TASK BRIEF –
The answer should be each line from the entries below that has the word "follows" in it.

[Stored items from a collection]

● ● ● ● ●

(** * bootchat: a shallow embedding of the REST server and of the chat client

    The server part follows the Express server of the repository (the
    JavaScript source that comes after the text of
    [PERFORMANCE_OPTIMIZATIONS.md], called [server.js] below) together with
    [database_schema.sql]; the client part follows the message batching and
    the generation call of [script.js].

    Conventions of the model.
    - A JavaScript string is a Rocq [string]; one character is one unit both
      for [String.length] in JavaScript and for the [VARCHAR(n)] width of
      Postgres.
    - A UUID is a natural number; [uuid_generate_v4()] draws from a counter
      kept in the database state.
    - A request body is a record of optional fields; the fields the handlers
      read are strings (or, for the bulk route, an array of objects).
    - Every [await pool.query(..)] is one [Query] node of a handler program,
      so that a handler can be run to completion or interleaved with others
      at exactly the points where the event loop may switch.
    - A path parameter [:id] is a well-formed UUID, and the database is
      reachable: a statement fails only by a constraint of the schema.
    - The tables [api_keys] and [sessions], which no handler touches, are
      left out. *)

From Stdlib Require Import List String Ascii Bool Arith ZArith Lia.
From Stdlib Require Import Sorting.Permutation Sorting.Sorted DecimalString.
Import ListNotations.
Open Scope string_scope.
Open Scope list_scope.
Open Scope nat_scope.

Set Implicit Arguments.

(** ** Strings as JavaScript uses them *)

Module Str.

Fixpoint starts_with (p s : string) : bool :=
  match p, s with
  | EmptyString, _ => true
  | String a p', String b s' => Ascii.eqb a b && starts_with p' s'
  | String _ _, EmptyString => false
  end.

(** [s.includes(p)] *)
Fixpoint includes (p s : string) : bool :=
  starts_with p s ||
  match s with
  | EmptyString => false
  | String _ s' => includes p s'
  end.

(** [s.split(sep)] for a one-character separator: the result is never
    empty, and consecutive separators give empty fields. *)
Fixpoint split (sep : ascii) (s : string) : list string :=
  match s with
  | EmptyString => [EmptyString]
  | String c s' =>
      if Ascii.eqb c sep then EmptyString :: split sep s'
      else match split sep s' with
           | [] => [String c EmptyString]
           | f :: fs => String c f :: fs
           end
  end.

(** [xs.join(sep)] *)
Fixpoint join (sep : string) (xs : list string) : string :=
  match xs with
  | [] => EmptyString
  | [x] => x
  | x :: rest => (x ++ sep ++ join sep rest)%string
  end.

Definition is_space (c : ascii) : bool :=
  let n := nat_of_ascii c in
  (n =? 32) || ((9 <=? n) && (n <=? 13)).

Fixpoint trim_start (s : string) : string :=
  match s with
  | EmptyString => EmptyString
  | String c s' => if is_space c then trim_start s' else s
  end.

Fixpoint all_spaces (s : string) : bool :=
  match s with
  | EmptyString => true
  | String c s' => is_space c && all_spaces s'
  end.

Fixpoint trim_end (s : string) : string :=
  match s with
  | EmptyString => EmptyString
  | String c s' => if all_spaces s then EmptyString else String c (trim_end s')
  end.

(** [s.trim()] *)
Definition trim (s : string) : string := trim_end (trim_start s).

Fixpoint only_blanks (s : string) : bool :=
  match s with
  | EmptyString => true
  | String c s' => Ascii.eqb c " "%char && only_blanks s'
  end.

Fixpoint skip (n : nat) (s : string) : string :=
  match n, s with
  | O, _ => s
  | S n', String _ s' => skip n' s'
  | S _, EmptyString => EmptyString
  end.

Fixpoint replicate (n : nat) (c : ascii) : string :=
  match n with
  | O => EmptyString
  | S n' => String c (replicate n' c)
  end.

End Str.

(** A value used in a JavaScript condition: [undefined] and the empty string
    are falsy. *)
Definition truthy (o : option string) : bool :=
  match o with
  | Some s => negb (s =? "")%string
  | None => false
  end.

Definition text (o : option string) : string :=
  match o with
  | Some s => s
  | None => ""
  end.

(** * The server *)

Module Server.

(** ** The relational store ([database_schema.sql]) *)

Definition uuid := nat.
Definition timestamp := nat.

Record User := {
  u_id : uuid;
  u_email : string;
  u_password_hash : string;
  u_name : string;
  u_created_at : timestamp;
  u_updated_at : timestamp;
  u_last_login : option timestamp;
  u_is_active : bool
}.

Record Conversation := {
  c_id : uuid;
  c_user_id : uuid;
  c_title : string;
  c_created_at : timestamp;
  c_updated_at : timestamp;
  c_is_archived : bool
}.

Record Message := {
  m_id : uuid;
  m_conversation_id : uuid;
  m_role : string;
  m_content : string;
  m_created_at : timestamp;
  m_message_order : Z
}.

Record Settings := {
  s_id : uuid;
  s_user_id : uuid;
  s_preferred_model : string;
  s_use_builtin_key : bool;
  s_created_at : timestamp;
  s_updated_at : timestamp
}.

(** Tables keep their rows in insertion order. *)
Record DB := {
  users : list User;
  conversations : list Conversation;
  messages : list Message;
  user_settings : list Settings;
  next_uuid : uuid
}.

Definition empty_db : DB :=
  {| users := []; conversations := []; messages := [];
     user_settings := []; next_uuid := 0 |}.

(** What a statement sees of its environment: the value of [NOW()]. *)
Record Env := { now : timestamp; salt : string }.

(** *** Column types and constraints *)

(** [VARCHAR(n)]: a longer value is an error, unless the excess is made of
    spaces only, in which case it is cut to [n] characters. *)
Definition varchar (n : nat) (s : string) : option string :=
  if String.length s <=? n then Some s
  else if Str.only_blanks (Str.skip n s) then Some (substring 0 n s)
  else None.

Definition INT4_MAX : Z := 2147483647.
Definition INT4_MIN : Z := -2147483648.

Definition int4 (z : Z) : bool := (INT4_MIN <=? z)%Z && (z <=? INT4_MAX)%Z.

(** [CHECK (role IN ('user', 'ai', 'system'))] *)
Definition role_check (r : string) : bool :=
  ((r =? "user") || (r =? "ai") || (r =? "system"))%string.

Definition too_long (width : string) : string :=
  ("value too long for type character varying(" ++ width ++ ")")%string.

(** *** Queries over the tables *)

Definition messages_of (db : DB) (cid : uuid) : list Message :=
  filter (fun m => m_conversation_id m =? cid) (messages db).

Definition orders_of (db : DB) (cid : uuid) : list Z :=
  map m_message_order (messages_of db cid).

(** [MAX(..)] over a column: NULL on no rows. *)
Fixpoint sql_max (zs : list Z) : option Z :=
  match zs with
  | [] => None
  | z :: rest =>
      match sql_max rest with
      | None => Some z
      | Some m => Some (Z.max z m)
      end
  end.

(** [COALESCE(MAX(message_order), 0)] *)
Definition max_order (db : DB) (cid : uuid) : Z :=
  match sql_max (orders_of db cid) with
  | Some m => m
  | None => 0%Z
  end.

(** [ORDER BY key], as a stable insertion sort; [le a b] says that [a] may
    come before [b]. *)
Section OrderBy.
Variable A : Type.
Variable le : A -> A -> bool.

Fixpoint insert_row (x : A) (rows : list A) : list A :=
  match rows with
  | [] => [x]
  | y :: rest => if le x y then x :: rows else y :: insert_row x rest
  end.

Fixpoint order_by (rows : list A) : list A :=
  match rows with
  | [] => []
  | x :: rest => insert_row x (order_by rest)
  end.
End OrderBy.

Definition conversation_exists (db : DB) (cid : uuid) : bool :=
  existsb (fun c => c_id c =? cid) (conversations db).

Definition user_exists (db : DB) (uid : uuid) : bool :=
  existsb (fun u => u_id u =? uid) (users db).

Definition email_taken (db : DB) (email : string) : bool :=
  existsb (fun u => (u_email u =? email)%string) (users db).

(** A row of the conversation list: the conversation and [COUNT(m.id)]. *)
Record ConvRow := {
  cr_conversation : Conversation;
  cr_message_count : nat
}.

(** *** The statements the handlers send to the pool

    One constructor per SQL text of [server.js]; the index is the type of
    the rows (or of the scalar) the handler reads from the result. *)
Inductive Stmt : Type -> Type :=
| SelectNow : Stmt timestamp
| SelectUserIdByEmail (email : string) : Stmt (list uuid)
| InsertUser (name email hash : string) : Stmt User
| SelectActiveUserByEmail (email : string) : Stmt (list User)
| UpdateLastLogin (id : uuid) : Stmt unit
| SelectConversationList (uid : uuid) : Stmt (list ConvRow)
| InsertConversation (uid : uuid) (title : string) : Stmt Conversation
| SelectConversationOwned (id uid : uuid) : Stmt (list uuid)
| SelectConversation (id : uuid) : Stmt (list Conversation)
| SelectMessages (cid : uuid) : Stmt (list Message)
| UpdateConversationTitle (title : string) (id : uuid) : Stmt (list Conversation)
| DeleteConversation (id : uuid) : Stmt unit
| SelectNextOrder (cid : uuid) : Stmt Z
| SelectMaxOrder (cid : uuid) : Stmt Z
| InsertMessage (cid : uuid) (role content : option string) (order : Z) : Stmt Message
| TouchConversation (id : uuid) : Stmt unit
| RetitleIfNewChat (preview : string) (id : uuid) : Stmt unit
| SelectSettings (uid : uuid) : Stmt (list Settings)
| UpsertSettings (uid : uuid) (model : string) (builtin : bool) : Stmt Settings.

Definition is_insert_message {R : Type} (s : Stmt R) : bool :=
  match s with
  | InsertMessage _ _ _ _ => true
  | _ => false
  end.

(** The outcome of a statement: the rejection message of the database, or
    the result. *)
Definition Outcome (R : Type) : Type := (string + R)%type.

Definition set_users (db : DB) (us : list User) : DB :=
  {| users := us; conversations := conversations db; messages := messages db;
     user_settings := user_settings db; next_uuid := next_uuid db |}.

Definition set_conversations (db : DB) (cs : list Conversation) : DB :=
  {| users := users db; conversations := cs; messages := messages db;
     user_settings := user_settings db; next_uuid := next_uuid db |}.

Definition set_messages (db : DB) (ms : list Message) : DB :=
  {| users := users db; conversations := conversations db; messages := ms;
     user_settings := user_settings db; next_uuid := next_uuid db |}.

Definition set_user_settings (db : DB) (ss : list Settings) : DB :=
  {| users := users db; conversations := conversations db; messages := messages db;
     user_settings := ss; next_uuid := next_uuid db |}.

Definition bump_uuid (db : DB) : DB :=
  {| users := users db; conversations := conversations db; messages := messages db;
     user_settings := user_settings db; next_uuid := S (next_uuid db) |}.

(** The [BEFORE UPDATE] trigger stamps [updated_at] on every updated row. *)
Definition touch (t : timestamp) (c : Conversation) : Conversation :=
  {| c_id := c_id c; c_user_id := c_user_id c; c_title := c_title c;
     c_created_at := c_created_at c; c_updated_at := t;
     c_is_archived := c_is_archived c |}.

Definition retitle (t : timestamp) (title : string) (c : Conversation) : Conversation :=
  {| c_id := c_id c; c_user_id := c_user_id c; c_title := title;
     c_created_at := c_created_at c; c_updated_at := t;
     c_is_archived := c_is_archived c |}.

Definition logged_in (t : timestamp) (u : User) : User :=
  {| u_id := u_id u; u_email := u_email u; u_password_hash := u_password_hash u;
     u_name := u_name u; u_created_at := u_created_at u; u_updated_at := t;
     u_last_login := Some t; u_is_active := u_is_active u |}.

Definition update_where {A : Type} (p : A -> bool) (f : A -> A) (rows : list A) : list A :=
  map (fun r => if p r then f r else r) rows.

(** [SET title = CASE WHEN title = 'New Chat' THEN preview ELSE title END] on
    the rows with the given id; the new title has to fit the column. *)
Fixpoint retitle_new_chats (t : timestamp) (preview : string) (id : uuid)
    (rows : list Conversation) : option (list Conversation) :=
  match rows with
  | [] => Some []
  | c :: rest =>
      match retitle_new_chats t preview id rest with
      | None => None
      | Some rest' =>
          if c_id c =? id then
            match varchar 255 (if (c_title c =? "New Chat")%string
                               then preview else c_title c) with
            | Some title => Some (retitle t title c :: rest')
            | None => None
            end
          else Some (c :: rest')
      end
  end.

Definition by_updated_at_desc (a b : ConvRow) : bool :=
  c_updated_at (cr_conversation b) <=? c_updated_at (cr_conversation a).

● ● ● ● ●

EXERCISE SOLUTION –
    The server part follows the Express server of the repository (the
    [database_schema.sql]; the client part follows the message batching and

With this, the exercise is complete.